The greatest danger

There is a lot to be anxious about these days, obviously. Dangers and fears are around every corner and they are especially obvious when reading news headlines. I won’t even mention TV “news” shows and various talking heads spouting their own partisan viewpoints. I am thankful, personally, to not have TV so that I can more easily avoid the constantly blaring of sales pitches (commercials) and images of dressed up people with overly white teeth, fake tans, and smooth talking demeanors.

Many believe the greatest issue of our time is climate change. Others say it is immigration and migration. A good case can be made for political and social polarization, or rampant racism, or gun violence, or drug use, or economic hardship, or that old standby, war. You name it, there is a reason or cause for anxiety.

I’m beginning to think or realize, however, that none of these is anywhere near as important and insidious as the misuse of information. To the extent each of us ingests daily information to guide us in our life paths, we are incredibly dependent on knowing things, hearing or reading about things, and creating and sharing knowledge. We heavily depend on receiving and processing information that is reliable, helpful, good, trustworthy.

We are witnessing rampant misuse of information in key areas today, although the misuse of information is nothing new. It’s as old as time. The scale and reach of today’s information mess, however, seem to me much greater and more dangerous than ever before. Witness what happens with social media, for example.

In libraries, we have a long tradition of something called “information literacy.” The idea is to help others be better, more informed and skilled consumers of information, to build up evaluative techniques that help people to properly assess and use information. It seems like this tradition is more needed than ever before, and in a much more widespread manner than just helping college freshmen write a good persuasive essay.
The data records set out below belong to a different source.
Definition execute_with_db (fuel : nat) (b : Blk) (v : View) (d : D) : fueled ExecutionResult :=
  execute_inner fuel b v (Some d) None.

Definition execute_with_staking (fuel : nat) (b : Blk) (v : View) (d : D) (vs : ValidatorSet)
    (pipeline : option SlashingPipeline) : fueled ExecutionResult :=
  execute_inner fuel b v (Some d) (Some (mkStakingCtx vs pipeline delta_new)).

End Root.

#[local] Existing Instance Trie.memory_trie_db.

Definition execute (fuel : nat) (b : Blk) (v : View) : fueled ExecutionResult :=
  execute_inner (D := Trie.MemoryTrieDB) fuel b v None None.

End Exec.

(** ** Money *)

(** Accounts with non-negative balances and 64-bit nonces, none of them run by
    the ZVM. *)
Definition good_acct (s : AccountState) : Prop := 0 ≤ acct_balance s ∧ is_u64 (acct_nonce s) ∧ vm s = Evm.

Record plain (v : View) : Prop := {
  pl_dead : sv_to_delete v = ∅;
  pl_good : map_Forall (fun _ s => good_acct s) (view_visible v)
}.

Lemma supply_bound w a : map_Forall (fun _ s => good_acct s) w → 0 ≤ acct_balance (w_get w a) ≤ supply w.
Proof. intros Hg. apply supply_covers. eapply map_Forall_impl; [exact Hg|]. by intros ? ? []. Qed.

Lemma good_get v a : plain v → good_acct (get_account v a).
Proof.
  intros [_ Hg]. rewrite view_get_visible. unfold w_get. destruct (view_visible v !! a) as [x|] eqn:E; [by apply (Hg a x)|].
  split_and!; [done|unfold is_u64; cbn; lia|done].
Qed.

Lemma bal_bound v a : plain v → 0 ≤ bal v a ≤ view_supply v.
Proof. intros [_ Hg]. unfold bal. rewrite view_get_visible. by apply supply_bound. Qed.

(** A change [δ] of balances and [ν] of nonces that adds [d] to the supply. *)
Record moved (v v' : View) (δ ν : address → Z) (d : Z) : Prop := {
  mv_plain : plain v';
  mv_base : base v' = base v;
  mv_bal : ∀ b, bal v' b = bal v b + δ b;
  mv_non : ∀ b, non v' b = non v b + ν b;
  mv_supply : view_supply v' = view_supply v + d
}.

Definition at_addr (a : address) (x : Z) (b : address) : Z := if decide (b = a) then x else 0.

Lemma moved_trans v1 v2 v3 δ1 δ2 ν1 ν2 d1 d2 :
  moved v1 v2 δ1 ν1 d1 → moved v2 v3 δ2 ν2 d2 →
  moved v1 v3 (fun b => δ1 b + δ2 b) (fun b => ν1 b + ν2 b) (d1 + d2).
Proof.
  intros [_ E1 B1 N1 S1] [P2 E2 B2 N2 S2].
  split; [done|congruence|intros b; rewrite B2, B1; lia|intros b; rewrite N2, N1; lia|lia].
Qed.

Lemma moved_refl v : plain v → moved v v (fun _ => 0) (fun _ => 0) 0.
Proof. intros Hp. split; [done|done|..]; intros; lia. Qed.

Lemma moved_ext v v' δ ν d δ' ν' d' :
  moved v v' δ ν d → (∀ b, δ b = δ' b) → (∀ b, ν b = ν' b) → d = d' → moved v v' δ' ν' d'.
Proof. intros [P E B N S] E1 E2 ->. split; [done|done|..]; intros; rewrite <- ?E1, <- ?E2; auto. Qed.

Lemma guarded_vm prior s : vm (guarded prior s) = vm s.
Proof. unfold guarded. by repeat case_if. Qed.

Lemma set_account_moved v a s :
  plain v → good_acct s → non v a ≤ acct_nonce s →
  moved v (set_account a s v) (at_addr a (acct_balance s - bal v a)) (at_addr a (acct_nonce s - non v a))
    (acct_balance s - bal v a).
Proof.
  intros Hp (Hb & Hn & Hv) Hmono. pose proof Hp as [Hd Hg].
  assert (view_visible (set_account a s v) = <[a := guarded (get_account v a) s]> (view_visible v)) as E.
  { rewrite view_get_visible. rewrite <- w_write_guarded. apply (view_step_refines v (OpSet a s)). cbn. unfold is_u64 in Hn. lia. }
  assert (∀ b, get_account (set_account a s v) b = if decide (b = a) then guarded (get_account v a) s else get_account v b) as G.
  { intros b. rewrite !view_get_visible, E. unfold w_get at 1. destruct (decide (b = a)) as [->|].
    - rewrite lookup_insert_eq. cbn. by rewrite view_get_visible.
    - by rewrite lookup_insert_ne. }
  split.
  - split.
    + unfold set_account. rewrite Hd. by rewrite bool_decide_eq_false_2.
    + rewrite E. apply map_Forall_insert_2; [|done]. destruct (good_get v a Hp) as (_ & Hn' & _).
      split_and!; [by rewrite guarded_balance| |by rewrite guarded_vm]. rewrite guarded_nonce.
      unfold is_u64 in *. lia.
  - unfold set_account. by case_bool_decide.
  - intros b. unfold bal, at_addr. rewrite G. destruct (decide (b = a)) as [->|]; [rewrite guarded_balance|]; lia.
  - intros b. unfold non, at_addr in *. rewrite G. destruct (decide (b = a)) as [->|]; [rewrite guarded_nonce|]; lia.
  - unfold view_supply. rewrite E, supply_insert, <- view_get_visible, guarded_balance. unfold bal. lia.
Qed.

Lemma saturate_small x : 0 ≤ x < U128 → saturate_u128 x = x.
Proof.
  unfold U128. intros Hx. unfold saturate_u128, u256_bits. rewrite Z.mod_small by lia.
  destruct (Z.eqb_spec x 0) as [->|]; [done|]. pose proof (proj1 (Z.log2_lt_pow2 x 128 ltac:(lia)) ltac:(lia)). dec_bool. done.
Qed.

Lemma balance_small v a : plain v → view_supply v < U128 → balance_u128 (get_account v a) = bal v a.
Proof. intros Hp Hs. pose proof (bal_bound v a Hp). apply saturate_small. unfold bal in *. lia. Qed.

Lemma credit_moved v a wei :
  plain v → 0 ≤ wei → view_supply v + wei < U128 →
  moved v (credit a wei v) (at_addr a wei) (fun _ => 0) wei.
Proof.
  intros Hp Hw Hs. unfold credit. rewrite balance_small by (done || lia). pose proof (bal_bound v a Hp).
  unfold saturating_add128. rewrite Z.min_l by (unfold U128, U128_MAX in *; lia).
  destruct (good_get v a Hp) as (Hb & Hn & Hv).
  eapply moved_ext; [apply set_account_moved; [done| |]| | |]; cbn.
  - split_and!; cbn; [lia|done|done].
  - done.
  - intros b. unfold at_addr. case_decide; lia.
  - intros b. unfold at_addr, non. case_decide; lia.
  - lia.
Qed.

(** ** The effect of one transaction *)

(** A creation that does not ask for the ZVM. *)
Definition evm_only (s : SignedTransaction) : Prop :=
  to (tx s) = None → head (data (tx s)) ≠ Some ZVM_DEPLOY_DISCRIMINATOR.

Definition fee_paid (s : SignedTransaction) (r : TxResult) : Z :=
  Z.min (max_cost s) (tr_gas_used r * tr_effective_price r).

Lemma cost_nonneg s : wf_tx (tx s) → 0 ≤ max_cost s ∧ 0 ≤ value_u128 s.
Proof.
  intros W. destruct (wt_fee _ W), (wt_gas _ W). split; [unfold max_cost; nia|].
  unfold value_u128, wrap128. apply Z.mod_pos_bound. unfold U128. lia.
Qed.

Lemma preflight_moved s v v' :
  plain v → view_supply v < U128_MAX → wf_tx (tx s) → preflight s v = Ok v' →
  let c := max_cost s + value_u128 s in
  moved v v' (at_addr (from s) (- c)) (at_addr (from s) 1) (- c) ∧
  non v (from s) = nonce (tx s) ∧ c ≤ bal v (from s) ∧ intrinsic_gas (tx s) ≤ gas_limit (tx s).
Proof.
  intros Hp Hs W. destruct (cost_nonneg s W) as [Hc Hv]. pose proof (bal_bound v (from s) Hp) as Hb.
  destruct (good_get v (from s) Hp) as (_ & Hn & Hvm).
  assert (view_supply v < U128) as Hs' by (unfold U128, U128_MAX in *; lia).
  unfold preflight. rewrite balance_small by done. destruct (negb _) eqn:Hnon; [done|].
  destruct (Z.ltb_spec (bal v (from s)) (total_cost s)) as [|Hle]; [done|].
  destruct (Z.ltb_spec (gas_limit (tx s)) (intrinsic_gas (tx s))) as [|Hi]; [done|].
  unfold total_cost, saturating_add128 in Hle. rewrite Z.min_l in Hle by lia.
  unfold wrap128. rewrite Z.mod_small by (unfold U128, U128_MAX in *; lia).
  unfold saturating_sub. rewrite Z.max_r by lia. unfold increment_nonce. cbn [acct_nonce set_balance_u128].
  destruct (checked_add64 _ 1) as [n|] eqn:En; [|done]. intros [= <-]. apply negb_false_iff, Z.eqb_eq in Hnon.
  unfold checked_add64 in En. case_if; [|done]. injection En as <-. unfold is_u64, non, U64_MAX in *.
  split_and!; [|done|done|done].
  eapply moved_ext; [apply set_account_moved; [done|split_and!; cbn; [lia|unfold is_u64; lia|done]|cbn; unfold non; lia]|..];
    cbn; unfold at_addr, non; intros; try case_decide; lia.
Qed.

(** What the executor relies on of the staking crate: a call moves balances
    without creating or destroying any, changes no nonce and no code, and
    gas is not negative. *)
Class StakingLaws `{StakingOps} := {
  dispatch_moves call who value h vs d v : plain v → view_supply v < U128 →
    let x := dispatch_staking_tx call who value h vs d v in
    (∃ δ, moved v x.2.2 δ (fun _ => 0) 0) ∧ (∀ g, x.1 = Ok g → 0 ≤ g) ∧ codes x.2.2 = codes v;
  appeal_gas id who value h p g : (dispatch_file_appeal_tx id who value h p).1 = Ok g → 0 ≤ g
}.

Section Effects.
Context `{KO : KeccakOk} `{PO : PrecompilesOk} `{ZvmInterp.ZvmPrecompiles} `{HP : ZvmBase.Heap}.

Lemma resolve_moved s v t v' :
  plain v → evm_only s → resolve_target s v = (t, v') →
  moved v v' (fun _ => 0) (fun _ => 0) 0 ∧ t_vm t = Evm ∧
  t_contract t = (match to (tx s) with None => Some (new_contract_address s) | Some _ => None end).
Proof.
  intros Hp Hev. unfold resolve_target, evm_only in *. destruct (to (tx s)) as [a|].
  - destruct (good_get v a Hp) as (_ & _ & Hvm). case_if; intros [= <- <-]; split_and!; try done; by apply moved_refl.
  - rewrite bool_decide_eq_false_2 by auto. intros [= <- <-]. split_and!; [|done..].
    unfold persist_code. destruct (data (tx s)) as [|x d] eqn:Ed; [by apply moved_refl|].
    set (w := view_seed_code _ _ _). set (a := new_contract_address s).
    assert (plain w) as Hw by (destruct Hp; by split).
    destruct (good_get w a Hw) as (Hb & Hn & Hvm).
    assert (moved w (set_account a (with_code_hash (keccak256 (x :: d)) (get_account w a)) w) (fun _ => 0) (fun _ => 0) 0)
      as [P E B N S]; [|by split].
    eapply moved_ext; [apply set_account_moved; [done|by split_and!|done]|..]; cbn; unfold at_addr, bal, non;
      intros; try case_decide; lia.
Qed.

Lemma run_target_view fuel s h t v r :
  t_vm t = Evm → run_target fuel s h t v = Some (Ok r) → r_view r = v ∧ 0 ≤ r_gas r.
Proof.
  intros Hvm. unfold run_target. rewrite Hvm. case_if; [|case_if].
  - unfold run_precompile. pose proof (call_precompile_ok (byte_at (t_callee t) 19) (data (tx s)) (forwarded_gas s)) as Hok.
    destruct (call_precompile _ _ _) as [[o u]|e|]; intros [= <-]; cbn in *; split; try done; [by destruct Hok as [_ []]|].
    unfold forwarded_gas, saturating_sub. lia.
  - by intros [= <-].
  - unfold run_evm. destruct (run _ _) as [[st i|]|]; [|done..]. intros [= <-]. cbn. split; [done|].
    unfold EvmInterp.gas_used, saturating_sub. lia.
Qed.

Lemma intrinsic_u64 t : is_u64 (intrinsic_gas t).
Proof. unfold intrinsic_gas, is_u64. apply Z.mod_pos_bound. lia. Qed.

Lemma gas_bounds s g : 0 ≤ g → intrinsic_gas (tx s) ≤ gas_limit (tx s) →
  intrinsic_gas (tx s) ≤ tx_gas_used s g ≤ gas_limit (tx s).
Proof.
  intros Hg Hi. destruct (intrinsic_u64 (tx s)). unfold tx_gas_used, saturating_add64, U64_MAX in *. lia.
Qed.

(** Who receives the value of a successful transaction. *)
Definition recipient (s : SignedTransaction) : address := default (new_contract_address s) (to (tx s)).

Lemma settle_value_moved s success t v :
  plain v → wf_tx (tx s) → view_supply v + value_u128 s < U128 → t_vm t = Evm →
  t_contract t = (match to (tx s) with None => Some (new_contract_address s) | Some _ => None end) →
  moved v (settle_value s success t v)
    (at_addr (if success then recipient s else from s) (value_u128 s)) (fun _ => 0) (value_u128 s).
Proof.
  intros Hp W Hs Hvm Hc. destruct (cost_nonneg s W) as [_ Hv]. unfold settle_value, recipient.
  destruct success; [|by apply credit_moved]. rewrite Hc. destruct (to (tx s)) as [a|]; cbn [default]; [by apply credit_moved|].
  unfold fund_contract, is_deleted. set (a := new_contract_address s).
  rewrite (pl_dead v Hp), bool_decide_eq_false_2, Hvm by set_solver.
  destruct (Z.ltb_spec 0 (value_u128 s)) as [Hpos|Hz]; [by apply credit_moved|].
  destruct (good_get v a Hp) as (Hb & Hn & Hvm'). cbn.
  eapply moved_ext; [apply set_account_moved; [done|by split_and!|done]|..]; unfold at_addr, bal, non;
    intros; try case_decide; lia.
Qed.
As daunting and difficult as it may sound, I think it is increasingly important that at some level, we critically assess and evaluate the flows of information that we process on a daily basis, many of them without much thought. Why is someone saying x? What motivates another person to write y statement?

I’m only just beginning to flesh out the implications and details of this idea or assertion, and I realize that someone reading this post may think I’m a little bit crazy, or at the very least, paranoid. However, I stick to my point: it’s the misuse of information that we need to be concerned with the most in today’s society.